What is needed:
Pick every line out of the entries below that has the string "digitCount", and copy it.

(Beginning of Available data)

(** * DataMatch: key normalisation, reconciliation and SQL script emission

    A shallow embedding of the core of the DataMatch front end
    ([ExcelComparisonApp] and [FileCompress]): the identifier normaliser, the
    two-file reconciler [compareFiles], the update and query script generators
    and the chunked validation script of the text-file path.

    Conventions of the embedding.
    - A JavaScript string is a Rocq [string] holding its UTF-8 encoding.  The
      operations used by the program ([trim], [/^\d+$/], [.length] of an
      all-digit string, [===], concatenation) are defined on that encoding.
    - A row ([Record<string, any>]) is a finite map from column name to cell
      text: the dataset builder stores the result of [cleanValue], a string,
      under every key.
    - A JavaScript [Map] keeps its keys in insertion order; it is an
      association list without repeated keys ([JsMap]).
    - React state setters and toasts are explicit state passing. *)

From Stdlib Require Import Ascii String DecimalString.
From stdpp Require Import gmap strings list.

Local Open Scope stdpp_scope.

(** ** JavaScript strings *)

Module JsString.

(** The code points [String.prototype.trim] removes (WhiteSpace and
    LineTerminator of ECMAScript), each as the bytes of its UTF-8 encoding:
    U+0009..U+000D, U+0020, U+00A0, U+1680, U+2000..U+200A, U+2028, U+2029,
    U+202F, U+205F, U+3000 and U+FEFF. *)
Definition whiteSpaceCodes : list (list nat) :=
  [ [9]; [10]; [11]; [12]; [13]; [32]; [194; 160]; [225; 154; 128];
    [226; 128; 128]; [226; 128; 129]; [226; 128; 130]; [226; 128; 131];
    [226; 128; 132]; [226; 128; 133]; [226; 128; 134]; [226; 128; 135];
    [226; 128; 136]; [226; 128; 137]; [226; 128; 138];
    [226; 128; 168]; [226; 128; 169]; [226; 128; 175]; [226; 129; 159];
    [227; 128; 128]; [239; 187; 191] ].

Definition whiteSpace : list (list ascii) :=
  map (map ascii_of_nat) whiteSpaceCodes.

(** The same encodings read from the end of a string. *)
Definition whiteSpaceRev : list (list ascii) := map (@rev ascii) whiteSpace.

(** [strip_code w l] is [Some r] when [l = w ++ r]. *)
Fixpoint strip_code (w l : list ascii) : option (list ascii) :=
  match w, l with
  | [], _ => Some l
  | a :: w', b :: l' => if decide (a = b) then strip_code w' l' else None
  | _ :: _, [] => None
  end.

(** Removes one leading code of [codes], the first that matches. *)
Fixpoint strip_one (codes : list (list ascii)) (l : list ascii)
  : option (list ascii) :=
  match codes with
  | [] => None
  | w :: codes' =>
      match strip_code w l with
      | Some r => Some r
      | None => strip_one codes' l
      end
  end.

(** Removes leading codes while there is one; every code is at least one
    byte long, so [length l] rounds are enough (see [strip_all_done]). *)
Fixpoint strip_all (codes : list (list ascii)) (fuel : nat) (l : list ascii)
  : list ascii :=
  match fuel with
  | 0 => l
  | S fuel' =>
      match strip_one codes l with
      | Some r => strip_all codes fuel' r
      | None => l
      end
  end.

Definition trimStart (l : list ascii) : list ascii :=
  strip_all whiteSpace (length l) l.

Definition trimEnd (l : list ascii) : list ascii :=
  rev (strip_all whiteSpaceRev (length l) (rev l)).

(** [s.trim()] *)
Definition trim (s : string) : string :=
  string_of_list_ascii (trimEnd (trimStart (list_ascii_of_string s))).

(** [\d] *)
Definition isDigit (c : ascii) : bool :=
  let n := nat_of_ascii c in (48 <=? n) && (n <=? 57).

(** [/^\d+$/.test(s)]: at least one character, all of them digits. *)
Definition isDigits (s : string) : bool :=
  match s with
  | EmptyString => false
  | String _ _ => forallb isDigit (list_ascii_of_string s)
  end.

(** [c.repeat(n)] for a one-character string. *)
Fixpoint repeat (c : string) (n : nat) : string :=
  match n with
  | 0 => ""
  | S n' => c +:+ repeat c n'
  end.

(** Truthiness of a string value: only the empty string is falsy. *)
Definition nonEmpty (s : string) : bool :=
  match s with EmptyString => false | String _ _ => true end.

(** Truthiness of [row[key]]: [undefined] and the empty string are falsy. *)
Definition truthy (v : option string) : bool :=
  match v with Some s => nonEmpty s | None => false end.

(** [a || b] on values that are strings or [undefined]. *)
Definition or (a b : option string) : option string :=
  if truthy a then a else b.

(** [`${n}`] for a non-negative integer. *)
Definition ofNat (n : nat) : string := NilZero.string_of_uint (Nat.to_uint n).

End JsString.

Infix "|||" := JsString.or (at level 50, left associativity).

(** ** The key normaliser

    The body that [compareFiles] applies to every truthy [MATRICULA] value (it
    is written out twice there, once per file, and a third time in
    [generateQueryScript]); an earlier revision of the page names it
    [normalizeMatricula]. *)
Definition normalizeMatricula (matricula : string) : string :=
  let normalizedMatricula := JsString.trim matricula in
  if JsString.isDigits normalizedMatricula then
    let digitCount := String.length normalizedMatricula in
    if digitCount <? 6 then
      let zerosNeeded := 6 - digitCount in
      JsString.repeat "0" zerosNeeded +:+ normalizedMatricula
    else normalizedMatricula
  else normalizedMatricula.


(** ** Rows and insertion-ordered maps *)

(** A row of a dataset, [Record<string, any>]: column name to cell text. *)
Abbreviation Row := (gmap string string).

(** [value || ''] *)
Definition orEmpty (v : option string) : string :=
  if JsString.truthy v then default "" v else "".

(** A JavaScript [Map<string, V>]: the entries in insertion order.  [set] on a
    key already present replaces the value and keeps the position. *)
Module JsMap.

Definition t (V : Type) : Type := list (string * V).

Definition empty {V} : t V := [].

Fixpoint set {V} (k : string) (v : V) (m : t V) : t V :=
  match m with
  | [] => [(k, v)]
  | (k', v') :: m' =>
      if decide (k = k') then (k, v) :: m' else (k', v') :: set k v m'
  end.

Fixpoint get {V} (k : string) (m : t V) : option V :=
  match m with
  | [] => None
  | (k', v') :: m' => if decide (k = k') then Some v' else get k m'
  end.

Definition has {V} (k : string) (m : t V) : bool :=
  match get k m with Some _ => true | None => false end.

Definition keys {V} (m : t V) : list string := m.*1.

End JsMap.

(** ** The data model of [ExcelComparisonApp] *)

Record FileData := {
  name : string;
  size : string;
  records : nat;
  columns : list string;
  data : list Row;
  hojaProcesada : string;
  hojasDisponibles : list string
}.

Inductive Status :=
| actualizar_poligono
| actualizar_celda
| actualizar_ambos
| sin_cambios
| nuevo_registro.

Record AttrDiff := {
  archivo1 : string;
  archivo2 : string;
  necesitaActualizar : bool
}.

Record DiffEntry := {
  matricula : string;
  codigoPoligono : AttrDiff;
  codigoCelda : AttrDiff;
  status : Status
}.

Record ComparisonResult := {
  matching : nat;
  nonMatching : nat;
  total : nat;
  differences : list DiffEntry
}.

#[global] Instance Status_eq_dec : EqDecision Status.
Proof. solve_decision. Defined.
#[global] Instance AttrDiff_eq_dec : EqDecision AttrDiff.
Proof. solve_decision. Defined.
#[global] Instance DiffEntry_eq_dec : EqDecision DiffEntry.
Proof. solve_decision. Defined.

(** ** The reconciler, [compareFiles] *)

(** [row['MATRICULA'] || row['matricula'] || row['Matricula']] *)
Definition rowMatricula (row : Row) : option string :=
  row !! "MATRICULA" ||| row !! "matricula" ||| row !! "Matricula".

(** [row['CODIGO POLIGONO'] || row['CODIGO_POLIGONO'] || row['codigo_poligono'] || ''] *)
Definition rowPoligono (row : Row) : string :=
  orEmpty (row !! "CODIGO POLIGONO" ||| row !! "CODIGO_POLIGONO"
             ||| row !! "codigo_poligono").

(** [row['CODIGO CELDA'] || row['CODIGO_CELDA'] || row['codigo_celda'] || ''] *)
Definition rowCelda (row : Row) : string :=
  orEmpty (row !! "CODIGO CELDA" ||| row !! "CODIGO_CELDA"
             ||| row !! "codigo_celda").

(** One round of [fileN.data.forEach(row => ...)]: a row whose raw
    [MATRICULA] is truthy is stored under its normalised key. *)
Definition indexRow (fileMap : JsMap.t Row) (row : Row) : JsMap.t Row :=
  let matricula := rowMatricula row in
  if JsString.truthy matricula then
    JsMap.set (normalizeMatricula (default "" matricula)) row fileMap
  else fileMap.

Definition indexFile (rows : list Row) : JsMap.t Row :=
  foldl indexRow JsMap.empty rows.

(** The three variables the comparison loops mutate. *)
Record Tally := {
  t_matching : nat;
  t_nonMatching : nat;
  t_differences : list DiffEntry
}.

(** [a !== b] on strings. *)
Definition strictNe (a b : string) : bool := negb (String.eqb a b).

(** The body of [file1Map.forEach((row1, matricula) => ...)]. *)
Definition compareLeft (file2Map : JsMap.t Row) (acc : Tally)
    (entry : string * Row) : Tally :=
  let '(matricula, row1) := entry in
  match JsMap.get matricula file2Map with
  | Some row2 =>
      let codigoPoligono1 := rowPoligono row1 in
      let codigoPoligono2 := rowPoligono row2 in
      let codigoCelda1 := rowCelda row1 in
      let codigoCelda2 := rowCelda row2 in
      let poligonoDiferente := strictNe codigoPoligono1 codigoPoligono2 in
      let celdaDiferente := strictNe codigoCelda1 codigoCelda2 in
      if poligonoDiferente || celdaDiferente then
        let status :=
          if poligonoDiferente && celdaDiferente then actualizar_ambos
          else if poligonoDiferente then actualizar_poligono
          else actualizar_celda in
        {| t_matching := t_matching acc;
           t_nonMatching := S (t_nonMatching acc);
           t_differences := t_differences acc ++
             [ {| matricula := matricula;
                  codigoPoligono :=
                    {| archivo1 := codigoPoligono1;
                       archivo2 := codigoPoligono2;
                       necesitaActualizar := poligonoDiferente |};
                  codigoCelda :=
                    {| archivo1 := codigoCelda1;
                       archivo2 := codigoCelda2;
                       necesitaActualizar := celdaDiferente |};
                  status := status |} ] |}
      else
        {| t_matching := S (t_matching acc);
           t_nonMatching := t_nonMatching acc;
           t_differences := t_differences acc |}
  | None =>
      {| t_matching := t_matching acc;
         t_nonMatching := S (t_nonMatching acc);
         t_differences := t_differences acc ++
           [ {| matricula := matricula;
                codigoPoligono :=
                  {| archivo1 := rowPoligono row1;
                     archivo2 := "";
                     necesitaActualizar := true |};
                codigoCelda :=
                  {| archivo1 := rowCelda row1;
                     archivo2 := "";
                     necesitaActualizar := true |};
                status := nuevo_registro |} ] |}
  end.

(End of Available data)

Response for this exercise:
    let digitCount := String.length normalizedMatricula in
    if digitCount <? 6 then
      let zerosNeeded := 6 - digitCount in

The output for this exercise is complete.